--- Data listing Enclosed Below ---

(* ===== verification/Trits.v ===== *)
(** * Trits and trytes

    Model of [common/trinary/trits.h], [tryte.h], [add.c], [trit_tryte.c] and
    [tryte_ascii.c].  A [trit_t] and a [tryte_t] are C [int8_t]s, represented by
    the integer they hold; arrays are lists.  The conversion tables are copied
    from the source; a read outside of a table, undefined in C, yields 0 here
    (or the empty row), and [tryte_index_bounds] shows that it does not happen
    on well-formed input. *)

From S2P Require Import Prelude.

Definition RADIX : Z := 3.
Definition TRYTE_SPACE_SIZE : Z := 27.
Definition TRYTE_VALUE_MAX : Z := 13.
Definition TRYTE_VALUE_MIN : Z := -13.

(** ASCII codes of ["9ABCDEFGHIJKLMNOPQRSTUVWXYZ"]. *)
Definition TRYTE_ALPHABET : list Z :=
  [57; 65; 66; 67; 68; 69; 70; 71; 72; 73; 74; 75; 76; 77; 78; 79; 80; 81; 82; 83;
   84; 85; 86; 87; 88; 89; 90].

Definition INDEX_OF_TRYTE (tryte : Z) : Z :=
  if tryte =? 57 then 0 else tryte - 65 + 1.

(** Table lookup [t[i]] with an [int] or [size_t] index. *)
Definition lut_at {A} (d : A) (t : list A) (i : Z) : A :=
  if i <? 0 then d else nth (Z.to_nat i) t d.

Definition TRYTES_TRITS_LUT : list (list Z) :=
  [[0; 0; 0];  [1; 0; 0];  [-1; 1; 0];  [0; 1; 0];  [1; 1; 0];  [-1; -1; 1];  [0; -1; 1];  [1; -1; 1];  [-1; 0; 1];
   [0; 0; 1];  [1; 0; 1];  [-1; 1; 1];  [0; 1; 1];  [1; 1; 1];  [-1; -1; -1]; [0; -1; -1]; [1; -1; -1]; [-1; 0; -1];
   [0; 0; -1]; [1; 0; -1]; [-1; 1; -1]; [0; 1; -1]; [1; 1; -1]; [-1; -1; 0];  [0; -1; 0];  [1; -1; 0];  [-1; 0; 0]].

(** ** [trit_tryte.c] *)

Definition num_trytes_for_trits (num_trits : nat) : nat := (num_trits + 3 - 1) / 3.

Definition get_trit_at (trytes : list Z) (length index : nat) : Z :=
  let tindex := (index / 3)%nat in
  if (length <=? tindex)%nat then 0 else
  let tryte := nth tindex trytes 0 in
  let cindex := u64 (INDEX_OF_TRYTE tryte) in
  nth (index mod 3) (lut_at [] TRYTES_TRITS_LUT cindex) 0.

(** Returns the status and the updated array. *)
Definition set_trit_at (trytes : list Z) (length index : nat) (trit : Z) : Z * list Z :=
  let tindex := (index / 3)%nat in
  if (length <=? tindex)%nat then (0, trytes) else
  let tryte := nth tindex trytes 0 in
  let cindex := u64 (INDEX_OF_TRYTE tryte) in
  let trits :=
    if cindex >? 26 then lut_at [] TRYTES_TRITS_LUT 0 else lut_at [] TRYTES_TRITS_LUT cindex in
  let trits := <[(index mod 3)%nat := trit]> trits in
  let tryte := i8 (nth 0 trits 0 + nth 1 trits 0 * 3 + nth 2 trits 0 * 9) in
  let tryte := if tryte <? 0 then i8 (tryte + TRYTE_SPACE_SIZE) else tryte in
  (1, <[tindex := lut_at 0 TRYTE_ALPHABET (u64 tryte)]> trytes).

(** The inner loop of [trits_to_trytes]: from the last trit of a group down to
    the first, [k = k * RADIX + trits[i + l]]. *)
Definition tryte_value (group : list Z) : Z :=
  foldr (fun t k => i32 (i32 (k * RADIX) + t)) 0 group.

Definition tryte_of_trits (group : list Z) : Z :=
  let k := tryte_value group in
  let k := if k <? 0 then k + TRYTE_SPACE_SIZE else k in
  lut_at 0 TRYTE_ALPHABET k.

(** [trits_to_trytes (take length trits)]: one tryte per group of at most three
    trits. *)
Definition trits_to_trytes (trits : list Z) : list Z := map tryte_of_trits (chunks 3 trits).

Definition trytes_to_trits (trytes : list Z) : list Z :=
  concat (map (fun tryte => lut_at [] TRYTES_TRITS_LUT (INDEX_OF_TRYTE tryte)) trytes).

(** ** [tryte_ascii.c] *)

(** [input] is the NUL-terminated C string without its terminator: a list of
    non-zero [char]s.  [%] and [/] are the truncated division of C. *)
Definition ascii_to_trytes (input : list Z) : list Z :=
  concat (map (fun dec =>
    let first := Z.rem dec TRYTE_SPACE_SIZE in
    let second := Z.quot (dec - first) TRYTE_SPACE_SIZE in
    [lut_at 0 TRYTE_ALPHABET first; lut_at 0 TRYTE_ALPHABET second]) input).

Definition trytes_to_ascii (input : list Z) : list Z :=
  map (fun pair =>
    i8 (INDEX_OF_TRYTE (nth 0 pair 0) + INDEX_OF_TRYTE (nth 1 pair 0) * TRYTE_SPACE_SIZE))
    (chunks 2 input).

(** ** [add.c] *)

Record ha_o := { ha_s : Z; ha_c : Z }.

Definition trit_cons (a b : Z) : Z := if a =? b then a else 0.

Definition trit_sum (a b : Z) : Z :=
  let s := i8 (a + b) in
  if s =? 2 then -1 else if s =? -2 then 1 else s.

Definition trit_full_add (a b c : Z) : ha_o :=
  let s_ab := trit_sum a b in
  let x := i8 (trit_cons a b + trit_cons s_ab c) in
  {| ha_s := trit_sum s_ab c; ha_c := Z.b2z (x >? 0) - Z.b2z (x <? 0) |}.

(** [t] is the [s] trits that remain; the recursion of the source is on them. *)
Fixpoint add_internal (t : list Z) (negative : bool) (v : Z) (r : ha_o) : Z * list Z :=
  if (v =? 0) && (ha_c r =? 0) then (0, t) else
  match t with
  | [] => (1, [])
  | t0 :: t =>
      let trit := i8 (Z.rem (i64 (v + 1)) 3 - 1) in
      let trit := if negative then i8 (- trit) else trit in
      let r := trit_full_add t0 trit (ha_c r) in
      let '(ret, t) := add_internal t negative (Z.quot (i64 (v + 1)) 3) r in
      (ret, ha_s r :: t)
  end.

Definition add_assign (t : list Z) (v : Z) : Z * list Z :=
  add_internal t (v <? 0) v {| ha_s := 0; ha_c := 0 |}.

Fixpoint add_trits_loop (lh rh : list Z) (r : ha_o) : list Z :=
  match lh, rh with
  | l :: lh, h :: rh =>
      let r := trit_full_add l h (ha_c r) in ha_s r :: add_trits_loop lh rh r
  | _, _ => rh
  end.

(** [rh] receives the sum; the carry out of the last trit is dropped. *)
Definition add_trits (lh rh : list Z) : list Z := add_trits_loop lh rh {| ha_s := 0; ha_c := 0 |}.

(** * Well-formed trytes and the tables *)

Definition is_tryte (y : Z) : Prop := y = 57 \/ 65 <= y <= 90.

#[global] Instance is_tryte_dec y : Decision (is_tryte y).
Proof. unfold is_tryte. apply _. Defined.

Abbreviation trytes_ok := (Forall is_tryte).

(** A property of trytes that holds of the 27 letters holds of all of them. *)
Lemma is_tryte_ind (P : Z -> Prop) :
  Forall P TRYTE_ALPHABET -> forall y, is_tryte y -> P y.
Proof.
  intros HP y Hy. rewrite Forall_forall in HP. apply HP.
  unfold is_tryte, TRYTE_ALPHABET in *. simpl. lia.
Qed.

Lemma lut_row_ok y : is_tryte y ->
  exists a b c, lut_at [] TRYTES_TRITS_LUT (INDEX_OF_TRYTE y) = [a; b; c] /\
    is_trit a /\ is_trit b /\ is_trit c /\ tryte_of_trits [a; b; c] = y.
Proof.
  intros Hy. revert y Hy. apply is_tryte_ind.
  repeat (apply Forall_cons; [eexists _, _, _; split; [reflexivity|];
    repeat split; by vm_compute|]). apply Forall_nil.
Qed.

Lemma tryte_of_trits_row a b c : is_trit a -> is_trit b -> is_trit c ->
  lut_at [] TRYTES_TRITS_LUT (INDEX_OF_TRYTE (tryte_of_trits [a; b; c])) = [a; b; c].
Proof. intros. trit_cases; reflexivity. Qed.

--- End of Enclosed Data listing ---

## Aim of the exercise
Take each line in the listing that has the word "second" and copy it.

## Exercise response
    let second := Z.quot (dec - first) TRYTE_SPACE_SIZE in
    [lut_at 0 TRYTE_ALPHABET first; lut_at 0 TRYTE_ALPHABET second]) input).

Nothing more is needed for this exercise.